Tony squealed something really nasty and pressed against Pepper. She was shaking, thinking that once they got taken from the mansion, and worse, separated, they'd never be human again.

Steve frowned. "I don't know that I'd feel right, giving them away separately. They seem to like each other."

"They're two different breeds, I doubt anyone would want to keep them together."

"They'd have cute babies," Steve said.

Tony looked at Pepper and gave her a guinea pig grin. She nipped his ear for him. He squeaked and she licked it in apology. 

"Aw, heck, maybe I'll just keep them," Steve said. He opened the cage and stuck his hand in, warily. "Maybe."

This time Pepper was close enough to see Tony give Steve the guinea pig version of puppydog eyes. It was very effective. Then he licked Steve's fingers. "Hey," Tony said when Pepper rolled her eyes at him, "schmoozle or be stuck in some kid's bedroom in a Habitrail."

"Good point." Pepper joined Tony in kissing up to Steve. Wasn't bad, he was a bit salty from exercising, which apparently tasted good to guinea pigs.

"They like me!" Steve cautiously took them out of the cage and set them on the countertop. "Yeah. I can do this. I'll take care of them."

Pepper blinked, finding herself human, and naked, sitting on the counter in Bruce's lab, next to an equally naked, and human, Tony. 

"Excellent!" Tony said, hopping off the counter and holding a hand out to Pepper. "Thanks, Steve!"

Pepper got off the counter, considered blushing, then shrugged and kissed Steve on the cheek. "Thanks, Steve." 

Tony bounced on his heels a bit, and grinned at Steve and Bruce. "Ok, Steve, first thing, coffee. Black, three sugars for me."

"What?" Steve got out after a few seconds of staring and blushing, with a few glances below the collarbone line on Pepper. Bruce was much more calm about it, but then he was much more calm about everything.

"Well, you did promise to take care of us," Pepper said cheerfully as she grabbed Tony's hand. "Cream and one sugar in mine, please." She tugged on Tony's hand. It was still early, and their bed was still unmade. She believed in seizing her opportunities.


	2. Furious Fancies

**Summary for the Chapter:**

> In which Tony makes a wish, and they're back to being guinea pigs again. Oh, well... Tony has contingency plans! But perhaps not quite enough.

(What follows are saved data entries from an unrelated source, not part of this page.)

(* ===== verification/Regex.v ===== *)
(** * Regular expressions (the module [re], as far as the code uses it)

    Patterns on texts of code points: a pattern, its context (the character before) and
    the text left over give the ways to match in the order the backtracking matcher of
    Python tries them.  [Matches] says which words a pattern matches where; [ms_spec]
    and [search_iff] show that the matcher finds exactly those.  Which characters
    beyond ASCII are letters or digits is the parameter [UnicodeData].  The patterns of
    the code have no back references and match no empty text ([never_empty]). *)
From S2P Require Import Prelude PyVal Sha256 Utf8 JsonLoads.
Local Open Scope string_scope.
Local Open Scope Z_scope.
Local Open Scope list_scope.

(** ** Texts as code points *)
Definition points (s : string) : list Z := utf8_decode (bytes_of s).
Definition of_points (l : list Z) : string := str_of_bytes (utf8_encode l).

Class UnicodeData := { uni_word : Z -> bool; uni_digit : Z -> bool }.

(** [\s] *)
Definition space_cp (c : Z) : bool :=
  between 9 13 c || between 28 32 c || (c =? 133) || (c =? 160) || (c =? 5760) || between 8192 8202 c ||
  between 8232 8233 c || (c =? 8239) || (c =? 8287) || (c =? 12288).
Section Unicode.
Context `{UnicodeData}.
(** [\w] and [\d] *)
Definition word_cp (c : Z) : bool :=
  if c <? 128 then between 48 57 c || between 65 90 c || between 97 122 c || (c =? 95) else uni_word c.
Definition digit_cp (c : Z) : bool := if c <? 128 then between 48 57 c else uni_digit c.
End Unicode.

(** [re.IGNORECASE] on an ASCII character of the pattern: besides the two cases of a letter
    there are U+0130 and U+0131 for i, U+017F for s and U+212A for k. *)
Definition lower_cp (c : Z) : Z := if between 65 90 c then c + 32 else c.
Definition same_letter (p c : Z) : bool :=
  (lower_cp p =? lower_cp c) || ((lower_cp p =? 105) && between 304 305 c) || ((lower_cp p =? 115) && (c =? 383)) ||
  ((lower_cp p =? 107) && (c =? 8490)).

(** ** Patterns *)
Inductive re :=
  | REps
  | RChar (f : Z -> bool)
  | RSeq (a b : re)
  | RAlt (a b : re)
  | RStar (greedy : bool) (a : re)
  | RBound          (* \b *)
  | RBol            (* ^ with re.MULTILINE *)
  | REol.           (* $ with re.MULTILINE *)

Definition seqs (l : list re) : re := foldr RSeq REps l.
Fixpoint alts (l : list re) : re := match l with [] => RChar (fun _ => false) | [r] => r | r :: l => RAlt r (alts l) end.
Definition opt (r : re) : re := RAlt r REps.
Definition plus (r : re) : re := RSeq r (RStar true r).
Fixpoint times (n : nat) (r : re) : re := match n with O => REps | S n => RSeq r (times n r) end.
(** [r{m,m+n}] *)
Fixpoint upto (n : nat) (r : re) : re := match n with O => REps | S n => opt (RSeq r (upto n r)) end.
Definition lit (s : string) : re := seqs (map (fun p => RChar (same_letter p)) (points s)).
Definition exact (s : string) : re := seqs (map (fun p => RChar (Z.eqb p)) (points s)).
Definition spaces : re := RStar true (RChar space_cp).
Definition spaces1 : re := plus (RChar space_cp).

(** ** The matcher *)
(** The character before the position, and the text from it. *)
Definition pos : Type := option Z * list Z.

Section Matcher.
Context `{UnicodeData}.

Definition word_at (c : option Z) : bool := match c with Some c => word_cp c | None => false end.
Definition at_bound (b : option Z) (t : list Z) : bool := xorb (word_at b) (word_at (head t)).
Definition at_bol (b : option Z) : bool := match b with Some c => c =? 10 | None => true end.
Definition at_eol (t : list Z) : bool := match t with c :: _ => c =? 10 | [] => true end.

Fixpoint iter (g : bool) (step : pos -> list pos) (n : nat) (p : pos) : list pos :=
  match n with
  | O => [p]
  | S n =>
      let again := flat_map (iter g step n) (filter (fun q : pos => (length q.2 < length p.2)%nat) (step p)) in
      if g then again ++ [p] else p :: again
  end.

(** The ends of the ways to match at a position, in the order they are tried. *)
Fixpoint ms (r : re) (p : pos) : list pos :=
  match r with
  | REps => [p]
  | RChar f => match p.2 with c :: t => if f c then [(Some c, t)] else [] | [] => [] end
  | RSeq a b => flat_map (ms b) (ms a p)
  | RAlt a b => ms a p ++ ms b p
  | RStar g a => iter g (ms a) (length p.2) p
  | RBound => if at_bound p.1 p.2 then [p] else []
  | RBol => if at_bol p.1 then [p] else []
  | REol => if at_eol p.2 then [p] else []
  end.

(** [pattern.search]: where the leftmost match begins and ends. *)
Fixpoint search (r : re) (b : option Z) (t : list Z) : option (pos * pos) :=
  match head (ms r (b, t)) with
  | Some q => Some ((b, t), q)
  | None => match t with [] => None | c :: t' => search r (Some c) t' end
  end.
(** [m.group(0)] *)
Definition group0 (m : pos * pos) : list Z := take (length m.1.2 - length m.2.2) m.1.2.
Definition found (r : re) (t : list Z) : bool := bool_decide (is_Some (search r None t)).

(** [pattern.sub]; [skip] characters belong to the last match. *)
Fixpoint sub_from (r : re) (repl : list Z) (skip : nat) (b : option Z) (t : list Z) : list Z :=
  match t with
  | [] => []
  | c :: t' =>
      match skip with
      | S k => sub_from r repl k (Some c) t'
      | O =>
          match head (ms r (b, t)) with
          | Some q =>
              match (length t - length q.2)%nat with
              | S k => repl ++ sub_from r repl k (Some c) t'
              | O => c :: sub_from r repl 0 (Some c) t'
              end
          | None => c :: sub_from r repl 0 (Some c) t'
          end
      end
  end.
Definition sub (r : re) (repl t : list Z) : list Z := sub_from r repl 0 None t.

(** ** What a pattern matches *)
Definition before (b : option Z) (w : list Z) : option Z := match last w with Some c => Some c | None => b end.

(** [r] matches [w] where [b] comes before it and [t] after it. *)
Inductive Matches : re -> option Z -> list Z -> list Z -> Prop :=
  | M_eps b t : Matches REps b [] t
  | M_char f b c t : f c = true -> Matches (RChar f) b [c] t
  | M_seq r1 r2 b w1 w2 t : Matches r1 b w1 (w2 ++ t) -> Matches r2 (before b w1) w2 t -> Matches (RSeq r1 r2) b (w1 ++ w2) t
  | M_left r1 r2 b w t : Matches r1 b w t -> Matches (RAlt r1 r2) b w t
  | M_right r1 r2 b w t : Matches r2 b w t -> Matches (RAlt r1 r2) b w t
  | M_done g r b t : Matches (RStar g r) b [] t
  | M_more g r b w1 w2 t : w1 <> [] -> Matches r b w1 (w2 ++ t) -> Matches (RStar g r) (before b w1) w2 t ->
      Matches (RStar g r) b (w1 ++ w2) t
  | M_bound b t : at_bound b t = true -> Matches RBound b [] t
  | M_bol b t : at_bol b = true -> Matches RBol b [] t
  | M_eol b t : at_eol t = true -> Matches REol b [] t.
End Matcher.

(** A pattern that matches no empty text. *)
Fixpoint never_empty (r : re) : bool :=
  match r with
  | RChar _ => true
  | RSeq a b => never_empty a || never_empty b
  | RAlt a b => never_empty a && never_empty b
  | _ => false
  end.

(** ** Lemmas *)
Section Facts.
Context `{UnicodeData}.

Lemma before_nil b : before b [] = b.
Proof. done. Qed.
Lemma before_app b w1 w2 : before (before b w1) w2 = before b (w1 ++ w2).
Proof.
  unfold before. destruct w2 as [|c w2 _] using rev_ind; [by rewrite app_nil_r|].
  by rewrite app_assoc, !last_snoc.
Qed.

(** The end of a match: the position after a word the pattern matches. *)
Definition ends (r : re) (p q : pos) : Prop := exists w, p.2 = w ++ q.2 /\ q.1 = before p.1 w /\ Matches r p.1 w q.2.
(** ** Writes *)
Definition dumped (data : obj) (k : string) (dflt : pyval) : pyval := PStr (json_dumps false (jget_or data k dflt)).

Definition common_fields (data : obj) : res obj :=
  let* id := index_key (PDict data) "id" in
  let* sid := index_key (PDict data) "alert_sid" in
  let* src := index_key (PDict data) "alert_src_ip" in
  let* outcome := index_key (PDict data) "outcome" in
  Ok [("id", id); ("alert_sid", sid); ("alert_src_ip", src); ("outcome", outcome);
      ("action", jget data "action"); ("src_ip", jget data "src_ip"); ("dst_ip", jget data "dst_ip");
      ("dst_port", jget data "dst_port"); ("confidence", jget data "confidence");
      ("rejection_reason", jget_or data "rejection_reason" (PStr ""));
      ("safety_checks", dumped data "safety_checks" (PDict [])); ("reasoning", dumped data "reasoning" (PList []));
      ("hypotheses", dumped data "hypotheses" (PList [])); ("rollback_plan", dumped data "rollback_plan" (PDict []));
      ("rule_id", jget data "rule_id"); ("ttl_seconds", jget data "ttl_seconds");
      ("latency_ms", jget_or data "latency_ms" (PFloat 0)); ("dry_run", jget_or data "dry_run" (PBool true));
      ("trace_id", jget data "trace_id"); ("primary_hypothesis", jget data "primary_hypothesis");
      ("alternative_actions", dumped data "alternative_actions" (PList []));
      ("follow_up_actions", dumped data "follow_up_actions" (PList []));
      ("mitre_technique", jget data "mitre_technique"); ("mitre_tactic", jget data "mitre_tactic");
      ("notification_title", jget data "notification_title"); ("notification_body", jget data "notification_body");
      ("notification_severity", jget data "notification_severity")].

Sometimes Tony just liked to get in the Iron Man suit and fly, not to save the world, or do constructive things or even to show off on a publicity stunt. Just to have the illusion that he had no responsibilities, had nothing to worry about, free as a bird in...

"Stark."

Crap. Should have turned off his phone. "Hey, Fury, how's tricks in the spy business?" Tony rolled onto his back and contemplated the possibility of cloud-seeding over the helicarrier. A little spray of silver iodide in that particularly dark cloud would be a good test. "Are you on deck? Have you had a shower today?" Fury ignored him and kept on talking, of course.

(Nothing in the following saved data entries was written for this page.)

(* ===== verification/Policy.v ===== *)
(** * Zone policy and the SID catalogue

    intelligence-layer/src/core: policy.py (the zone matrix and the conflict
    check), knowledge.py (severity per SID), threat_playbook.py (detections and
    kill chains), baselines.py ([match_baseline]), severity_scoring.py (the
    rubric's lookups) and invariants.py with the start-up safety floor of
    main.py.  The catalogues are module-level variables that start-up replaces by
    what Neo4j holds: they are a record [catalogue] the functions take, and
    [catalogue0] is the content of knowledge/infra. *)
From S2P Require Import Prelude PyVal IpAddr Topology.
Local Open Scope string_scope.
Local Open Scope Z_scope.

Record sid_info := SidInfo { si_severity : Z; si_action : string; si_ttl : Z }.

Record sid_detection := SidDetection { sd_sid : Z; sd_p_level : Z; sd_recommended : string }.

Record kill_chain_stage := Stage { ks_stage : Z; ks_signals : list Z }.
Record kill_chain := KillChain { kc_name : string; kc_stages : list kill_chain_stage }.

Record traffic_pattern := Pattern {
  tp_name : string; tp_src_zone : string; tp_src_ip : string; tp_dst_zone : string;
  tp_dst_ip : string; tp_dst_port : Z; tp_proto : string }.

Record catalogue := Catalogue {
  POLICY_MATRIX : list ((string * string) * string);
  SID_DETECTIONS : list (Z * sid_detection);
  KILL_CHAINS : list kill_chain;
  ALL_BASELINES : list traffic_pattern;
  NEVER_BLOCK_CIDRS : list string }.

(** ** knowledge.py *)
Definition SID_KNOWLEDGE : list (Z * sid_info) := [
  (9000001, SidInfo 1 "block" 3600);
  (9000002, SidInfo 1 "block" 3600);
  (9000010, SidInfo 3 "log_only" 0);
  (9000011, SidInfo 3 "log_only" 0);
  (9000020, SidInfo 4 "log_only" 0);
  (9000030, SidInfo 2 "block_targeted" 1800);
  (9000031, SidInfo 2 "block_targeted" 1800);
  (9000032, SidInfo 2 "block_targeted" 1800);
  (9000033, SidInfo 1 "block_targeted_escalate" 3600);
  (9000034, SidInfo 3 "agent_time_eval" 900);
  (9000035, SidInfo 1 "block_targeted_flag_host" 3600)].

Definition get_sid_info (sid : Z) : option sid_info := dict_get SID_KNOWLEDGE sid.

(** ** policy.py *)
Inductive conflict := Conflict (src_zone dst_zone : string).

Section Catalogue.
Context (kb : catalogue).

Definition check_policy (src_zone dst_zone : string) : string :=
  default "DENY" (dict_get (POLICY_MATRIX kb) (src_zone, dst_zone)).

(** [det and det.recommended_response and "DROP" in det.recommended_response.upper()] *)
Definition sid_catalogues_drop (sid : Z) : bool :=
  match dict_get (SID_DETECTIONS kb) sid with
  | Some det => nonempty (sd_recommended det) && str_contains "DROP" (py_upper (sd_recommended det))
  | None => false
  end.

Definition detect_conflict (src_ip dst_ip action : string) (sid : option Z) : option conflict :=
  match ip_to_zone src_ip, ip_to_zone dst_ip with
  | Some src_zone, Some dst_zone =>
      let policy := check_policy src_zone dst_zone in
      if bool_decide (action = "DROP") && bool_decide (policy = "ALLOW") then
        match sid with
        | Some n => if sid_catalogues_drop n then None else Some (Conflict src_zone dst_zone)
        | None => Some (Conflict src_zone dst_zone)
        end
      else None
  | _, _ => None
  end.

(** ** threat_playbook.py *)
Definition get_sid_detection (sid : Z) : option sid_detection := dict_get (SID_DETECTIONS kb) sid.

Definition find_kill_chain_stage (sid : Z) : list (kill_chain * kill_chain_stage) :=
  flat_map (fun kc =>
    map (fun st => (kc, st)) (filter (fun st => sid ∈ ks_signals st) (kc_stages kc)))
    (KILL_CHAINS kb).

(** ** baselines.py *)
Definition match_baseline (src_ip dst_ip : string) (dst_port : Z) (proto : string)
    : option traffic_pattern :=
  let bare_src := bare_ip src_ip in
  let bare_dst := bare_ip dst_ip in
  find (fun p =>
    bool_decide (tp_proto p = proto) && bool_decide (tp_dst_port p = dst_port) &&
    bool_decide (tp_src_ip p = bare_src) && bool_decide (tp_dst_ip p ∈ ["rotating"; bare_dst]))
    (ALL_BASELINES kb).
End Catalogue.

(** ** The start-up safety floor (main.py) *)
Definition SAFETY_FLOOR : list string :=
  ["10.2.50.10/32"; "192.168.122.205/32"; "10.1.100.1/32"; "10.1.200.1/32"; "10.2.100.1/32";
   "10.2.50.1/32"; "192.168.122.0/24"].

Definition check_safety_floor (kb : catalogue) : res unit :=
  let missing := filter (fun c => c ∉ NEVER_BLOCK_CIDRS kb) SAFETY_FLOOR in
  match missing with
  | [] => Ok tt
  | _ => Raise (RuntimeError "Safety floor violated")
  end.

(** ** severity_scoring.py *)
Record severity_row := SevRow { sr_total_points : pyval; sr_p_level : string; sr_action : string }.

(** [s.replace(">=", "")] *)
Fixpoint remove_ge (s : string) : string :=
  match s with
  | String ">"%char (String "="%char s') => remove_ge s'
  | String c s' => String c (remove_ge s')
  | EmptyString => EmptyString
  end.

Definition all_digits (s : string) : bool := nonempty s && str_forallb is_digit s.

(** Whether one row of the mapping matches; the branches of the loop body. *)
Definition row_matches (total_points : Z) (tp : string) : res bool :=
  if str_contains ">=" tp then
    threshold ← py_int (py_strip (remove_ge tp)); Ok (threshold <=? total_points)
  else if str_contains "-" tp then
    match split_on "-"%char tp with
    | [a; b] =>
        lo ← py_int (py_strip a); hi ← py_int (py_strip b);
        Ok ((lo <=? total_points) && (total_points <=? hi))
    | _ => Raise (ValueError "too many values to unpack (expected 2)")
    end
  else if all_digits (py_strip tp) then
    n ← py_int (py_strip tp); Ok (total_points =? n)
  else Ok false.

Fixpoint p_level_loop (rows : list severity_row) (total_points : Z) : res (option severity_row) :=
  match rows with
  | [] => Ok None
  | row :: rest =>
      match sr_total_points row with
      | PStr tp =>
          m ← row_matches total_points tp;
          if m : bool then Ok (Some row) else p_level_loop rest total_points
      | _ => p_level_loop rest total_points
      end
  end.

Definition p_level_for_points (rows : list severity_row) (total_points : Z) : res severity_row :=
  r ← p_level_loop rows total_points;
  match r with
  | Some row => Ok row
  | None => match last rows with Some row => Ok row | None => Raise IndexError end
  end.

Definition action_rule (rules : list (list (string * pyval))) (p_level : string)
    : option (list (string * pyval)) :=
  find (fun r => match jget r "p_level" with PStr s => bool_decide (s = p_level) | _ => false end) rules.

(** ** The authored catalogue (knowledge/infra) *)
Definition catalogue0 : catalogue := {|
  POLICY_MATRIX := [
    (("WEB", "DB"), "DENY"); (("WEB", "APP"), "ALLOW"); (("WEB", "MGT"), "DENY");
    (("DB", "WEB"), "DENY"); (("DB", "APP"), "DENY"); (("DB", "MGT"), "DENY");
    (("APP", "WEB"), "DENY"); (("APP", "DB"), "ALLOW"); (("APP", "MGT"), "DENY");
    (("MGT", "WEB"), "ALLOW"); (("MGT", "DB"), "ALLOW"); (("MGT", "APP"), "ALLOW")];
  SID_DETECTIONS := [
    (9000001, SidDetection 9000001 1 "DROP src_ip");
    (9000002, SidDetection 9000002 1 "DROP src_ip");
    (9000030, SidDetection 9000030 2 "DROP targeted (src+dst+port)");
    (9000031, SidDetection 9000031 2 "DROP targeted (src+dst+port)");
    (9000032, SidDetection 9000032 2 "DROP targeted (src+dst+port)");
    (9000033, SidDetection 9000033 1 "DROP targeted (src+dst+port) + escalate");
    (9000034, SidDetection 9000034 3
      "agent-evaluated (log_only in business hours, DROP off-hours with corroboration)");
    (9000035, SidDetection 9000035 1 "DROP targeted (src+dst+port) + flag src host as suspicious");
    (9000010, SidDetection 9000010 3 "log_only");
    (9000011, SidDetection 9000011 3 "log_only");
    (9000020, SidDetection 9000020 4 "log_only")];
  KILL_CHAINS := [
    KillChain "presentation-tier-breach-to-data-exfiltration"
      [Stage 1 [9000010; 9000011]; Stage 2 [9000001]; Stage 3 [9000002]];
    KillChain "application-tier-breach-pivoting" [Stage 1 [9000003]; Stage 2 [9000005]];
    KillChain "management-plane-credential-compromise" [Stage 1 [9000020]];
    KillChain "data-tier-direct-exfiltration" [Stage 1 [9000002]]];
  ALL_BASELINES := [
    Pattern "web-to-application-proxy" "WEB" "10.1.100.10" "APP" "10.2.100.10" 8080 "tcp";
    Pattern "application-to-database-oltp" "APP" "10.2.100.10" "DB" "10.1.200.10" 5432 "tcp";
    Pattern "application-database-readiness" "APP" "10.2.100.10" "DB" "10.1.200.10" 5432 "tcp";
    Pattern "management-service-health-scrape-web" "MGT" "10.2.50.10" "WEB" "10.1.100.10" 80 "tcp";
    Pattern "management-service-health-scrape-app" "MGT" "10.2.50.10" "APP" "10.2.100.10" 8080 "tcp";
    Pattern "management-service-health-scrape-db" "MGT" "10.2.50.10" "DB" "10.1.200.10" 5432 "tcp";
    Pattern "management-compliance-ssh-audit" "MGT" "10.2.50.10" "WEB+APP+DB" "rotating" 22 "tcp";
    Pattern "management-application-log-retrieval" "MGT" "10.2.50.10" "APP" "10.2.100.10" 22 "tcp"];
  NEVER_BLOCK_CIDRS := ["127.0.0.0/8"; "192.168.122.0/24"; "10.10.6.0/24"; "10.1.100.1/32";
    "10.1.200.1/32"; "10.2.100.1/32"; "10.2.50.1/32"; "10.2.50.10/32"; "192.168.122.205/32"] |}.

Definition severity_mapping : list severity_row := [
  SevRow (PStr ">=8") "P1" "DROP"; SevRow (PStr "5-7") "P2" "DROP";
  SevRow (PStr "3-4") "P3" "log_only"; SevRow (PStr "1-2") "P4" "log_only";
  SevRow (PStr "0") "baseline" "none"].

(** ** Lemmas *)
Lemma detect_conflict_Some kb s d a sid c :
  detect_conflict kb s d a sid = Some c <->
  exists sz dz, ip_to_zone s = Some sz /\ ip_to_zone d = Some dz /\ c = Conflict sz dz /\
    a = "DROP" /\ check_policy kb sz dz = "ALLOW" /\
    (forall n, sid = Some n -> sid_catalogues_drop kb n = false).
Proof.
  unfold detect_conflict. split.
  - intros H. destruct (ip_to_zone s) as [sz|]; [|done]. destruct (ip_to_zone d) as [dz|]; [|done].
    case_bool_decide; [|done]. case_bool_decide; [|done]. cbn in H.
    exists sz, dz. destruct sid as [n|]; [destruct (sid_catalogues_drop kb n) eqn:E|];
      simplify_eq; split_and!; intros; simplify_eq; done.
  - intros (sz & dz & -> & -> & -> & -> & Hp & Hs). rewrite Hp. cbn.
    destruct sid as [n|]; [|done]. by rewrite (Hs n).
Qed.

Lemma p_level_loop_rubric n :
  p_level_loop severity_mapping n = Ok (
    if 8 <=? n then Some (SevRow (PStr ">=8") "P1" "DROP")
    else if (5 <=? n) && (n <=? 7) then Some (SevRow (PStr "5-7") "P2" "DROP")
    else if (3 <=? n) && (n <=? 4) then Some (SevRow (PStr "3-4") "P3" "log_only")
    else if (1 <=? n) && (n <=? 2) then Some (SevRow (PStr "1-2") "P4" "log_only")
    else if n =? 0 then Some (SevRow (PStr "0") "baseline" "none") else None).
Proof.
  assert (H8 : row_matches n ">=8" = Ok (8 <=? n)) by reflexivity.
  assert (H5 : row_matches n "5-7" = Ok ((5 <=? n) && (n <=? 7))) by reflexivity.
  assert (H3 : row_matches n "3-4" = Ok ((3 <=? n) && (n <=? 4))) by reflexivity.
  assert (H1 : row_matches n "1-2" = Ok ((1 <=? n) && (n <=? 2))) by reflexivity.
  assert (H0 : row_matches n "0" = Ok (n =? 0)) by reflexivity.
  unfold severity_mapping. cbn [p_level_loop sr_total_points].
  rewrite H8, H5, H3, H1, H0. cbn [mbind res_bind]. by repeat case_match.
Qed.

(** ** Properties *)
(** A conflict is reported exactly for a DROP between two known zones
    whose pair the matrix allows, unless the given SID is one whose catalogued
    response contains DROP; it names the two zones. *)
Theorem detect_conflict_iff kb src dst action sid c :
  detect_conflict kb src dst action sid = Some c <->
  exists sz dz, ip_to_zone src = Some sz /\ ip_to_zone dst = Some dz /\ c = Conflict sz dz /\
    action = "DROP" /\ check_policy kb sz dz = "ALLOW" /\
    (forall n, sid = Some n -> sid_catalogues_drop kb n = false).
Proof. apply detect_conflict_Some. Qed.

(** With the authored rubric every integer score is given a row: 8 and more P1,
    5 to 7 P2, 3 and 4 P3, 1 and 2 P4, 0 and every negative score the baseline
    row; no score raises. *)
Theorem p_level_rubric n :
  sr_p_level <$> p_level_for_points severity_mapping n = Ok (
    if 8 <=? n then "P1" else if 5 <=? n then "P2" else if 3 <=? n then "P3"
    else if 1 <=? n then "P4" else "baseline").
Proof.
  unfold p_level_for_points. rewrite p_level_loop_rubric. cbn [mbind res_bind].
  destruct (Z.leb_spec 8 n), (Z.leb_spec 5 n), (Z.leb_spec n 7), (Z.leb_spec 3 n), (Z.leb_spec n 4),
    (Z.leb_spec 1 n), (Z.leb_spec n 2), (Z.eqb_spec n 0); try lia; reflexivity.
Qed.

(** Start-up goes on exactly when every CIDR of the floor is in the never-block
    list read from the graph; otherwise it stops with a [RuntimeError]. *)
Theorem safety_floor_iff kb :
  (check_safety_floor kb = Ok tt <-> SAFETY_FLOOR ⊆ NEVER_BLOCK_CIDRS kb) /\
  (forall e, check_safety_floor kb = Raise e -> exists m, e = RuntimeError m).
Proof.
  unfold check_safety_floor.
  destruct (filter (fun c => c ∉ NEVER_BLOCK_CIDRS kb) SAFETY_FLOOR) as [|x l] eqn:E; split.
  - split; [intros _ c Hc|done]. apply dec_stable. intros Hn.
    assert (Hf : c ∈ filter (fun c => c ∉ NEVER_BLOCK_CIDRS kb) SAFETY_FLOOR)
      by (by apply list_elem_of_filter). rewrite E in Hf. set_solver.
  - done.
  - split; [done|]. intros Hs. exfalso.
    assert (Hx : x ∈ filter (fun c => c ∉ NEVER_BLOCK_CIDRS kb) SAFETY_FLOOR) by (rewrite E; set_solver).
    apply list_elem_of_filter in Hx as [Hn Hx]. by apply Hn, Hs.
  - intros e He. simplify_eq. eauto.
Qed.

"Your ass was supposed to be here for a meeting an hour ago."

"Was that today? Are you sure? Didn't Pepper cancel that? Maybe it was on the wrong edge of your day-planner and you missed it." Barrel rolls were fun.

"Pushing me may be all fun and games for you, Stark, but I'm really not in the mood."

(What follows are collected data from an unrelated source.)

(* ===== verification/Knowledge.v ===== *)
(** * The catalogue of the datacenter (core/system_model.py, baselines.py, threat_playbook.py, enforcement_plane.py)

    The pydantic models of the knowledge base with their validation, the lookups on
    them, and the projection to the [Policy.catalogue] that the agent decides with.
    What pydantic makes of a value is the parameter [External] of Models.v; [pyd_bool]
    is its coercion to [bool]. *)
From S2P Require Import Prelude PyVal Models Topology Policy.
Local Open Scope string_scope.
Local Open Scope Z_scope.
Local Open Scope list_scope.

(** ** Enumerations *)
Section Enum.
Context `{External} {A : Type} (members : list A) (value : A -> string).
(** [E(v)] *)
Definition enum_of (v : pyval) : res A :=
  match v with
  | PStr s => match find (fun a => bool_decide (value a = s)) members with Some a => Ok a | None => Raise (ValueError pyd_reason) end
  | _ => Raise (ValueError pyd_reason)
  end.
End Enum.

Inductive Criticality := CRITICAL | HIGH | MEDIUM | LOW.
Definition criticality_value (c : Criticality) : string :=
  match c with CRITICAL => "critical" | HIGH => "high" | MEDIUM => "medium" | LOW => "low" end.
Definition criticalities : list Criticality := [CRITICAL; HIGH; MEDIUM; LOW].
Inductive DataClassification := PUBLIC | INTERNAL | CONFIDENTIAL | RESTRICTED.
Definition data_value (c : DataClassification) : string :=
  match c with PUBLIC => "public" | INTERNAL => "internal" | CONFIDENTIAL => "confidential" | RESTRICTED => "restricted" end.
Definition data_classifications : list DataClassification := [PUBLIC; INTERNAL; CONFIDENTIAL; RESTRICTED].
Inductive TrustLevel := UNTRUSTED | TRUSTED_INTERNAL | CROWN_JEWEL | PRIVILEGED.
Definition trust_value (t : TrustLevel) : string :=
  match t with
  | UNTRUSTED => "untrusted" | TRUSTED_INTERNAL => "trusted-internal" | CROWN_JEWEL => "crown-jewel" | PRIVILEGED => "privileged"
  end.
Definition trust_levels : list TrustLevel := [UNTRUSTED; TRUSTED_INTERNAL; CROWN_JEWEL; PRIVILEGED].
Inductive FlowCriticality := FCritical | FHigh | FMedium | FLow.
Definition flow_value (c : FlowCriticality) : string :=
  match c with FCritical => "critical" | FHigh => "high" | FMedium => "medium" | FLow => "low" end.
Definition flow_criticalities : list FlowCriticality := [FCritical; FHigh; FMedium; FLow].

(** ** Models *)
Record Service := mkService { sv_port : Z; sv_proto : string; sv_name : string; sv_facing : string; sv_purpose : string }.
Record Zone := mkZone {
  zn_name : string; zn_cidr : string; zn_leaf : string; zn_vlan : Z; zn_svi_gateway : string; zn_purpose : string;
  zn_trust_level : TrustLevel; zn_criticality : Criticality }.
Record Asset := mkAsset {
  as_ip : string; as_hostname : string; as_zone : string; as_tier : string; as_role : string; as_criticality : Criticality;
  as_data_classification : DataClassification; as_services : list Service; as_expected_inbound_sources : list string;
  as_expected_outbound_destinations : list string; as_if_compromised_impact : string; as_if_blocked_impact : string;
  as_owner_team : string }.
Record Leaf := mkLeaf { lf_name : string; lf_mgmt_ip : string; lf_zones : list string; lf_role : string }.
Record TrafficPattern := mkPattern {
  pt_flow :> traffic_pattern; pt_cadence : string; pt_expected_volume_per_hour : Z; pt_burst_anomaly_threshold : string;
  pt_production_description : string; pt_criticality_to_business : FlowCriticality; pt_if_disrupted : string }.
Record SidDetection := mkSid {
  dt_detection :> sid_detection; dt_signature_msg : string; dt_production_description : string; dt_mitre_tactic : string;
  dt_mitre_technique : string; dt_detection_logic : string; dt_uses_flags_s_workaround : bool; dt_default_ttl_seconds : Z;
  dt_false_positive_likelihood : string; dt_false_positive_scenarios : list string }.
Record KillChainStage := mkStage {
  st_stage :> kill_chain_stage; st_tactic : string; st_production_indicators : string; st_false_positive_sources : list string }.
Record KillChain := mkChain {
  ch_name : string; ch_production_description : string; ch_stages : list KillChainStage; ch_typical_dwell : string;
  ch_intervention_point : string; ch_containment_strategy : string }.
Record FailureMode := mkFailure {
  fm_name : string; fm_trigger : string; fm_rest_status : string; fm_body_signature : string; fm_state : string;
  fm_agent_action : string }.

"You don't know how to live, Magic Eye!" Really, while he can't say he feels sorry for Fury, he does sometimes wish that Fury would lighten up, smell the roses, laugh because he's tickled, for... oh, oh. Tony felt it happening this time. _Oooh, no, not again._ He barely had time to tell Jarvis to take auto-pilot before he lost the ability to speak.

Falling down inside the suit until he got wedged just above the ankle joint was a series of bruising collisions accompanied by outraged squeaks. The actual process of transformation didn't hurt though, which he supposed he could have guessed because last time it hadn't awakened him or Pepper. Oh. Pepper... he scratched his whiskers with his right front paw and wondered if she'd been changed, too.

"Jarvis!" he squealed before he remembered the 'accidental guinea pig protocol' he'd programmed into Jarvis and began squeaking in long and short squeals. He hadn't decided whether to call it Mouse Code (which was catchy, but inaccurate because he's not a mouse, and anyway Morse is a cipher, not a code) or Guinea Pig Latin (which is wrong on so many levels, Guinea pigs aren't pigs, didn't originate in New Guinea, never cost a guinea and this isn't Latin, and wow, he's overclocking his brain). Pidgin, call it that. "Jarvis," he squeaked in Pidgin, "is Pepper all right?"

Jarvis's voice sounded far away, and Tony had to perk up his tiny cookie-cutter ears to hear. "Ms. Potts appears to have undergone the same... affliction... as yourself, sir."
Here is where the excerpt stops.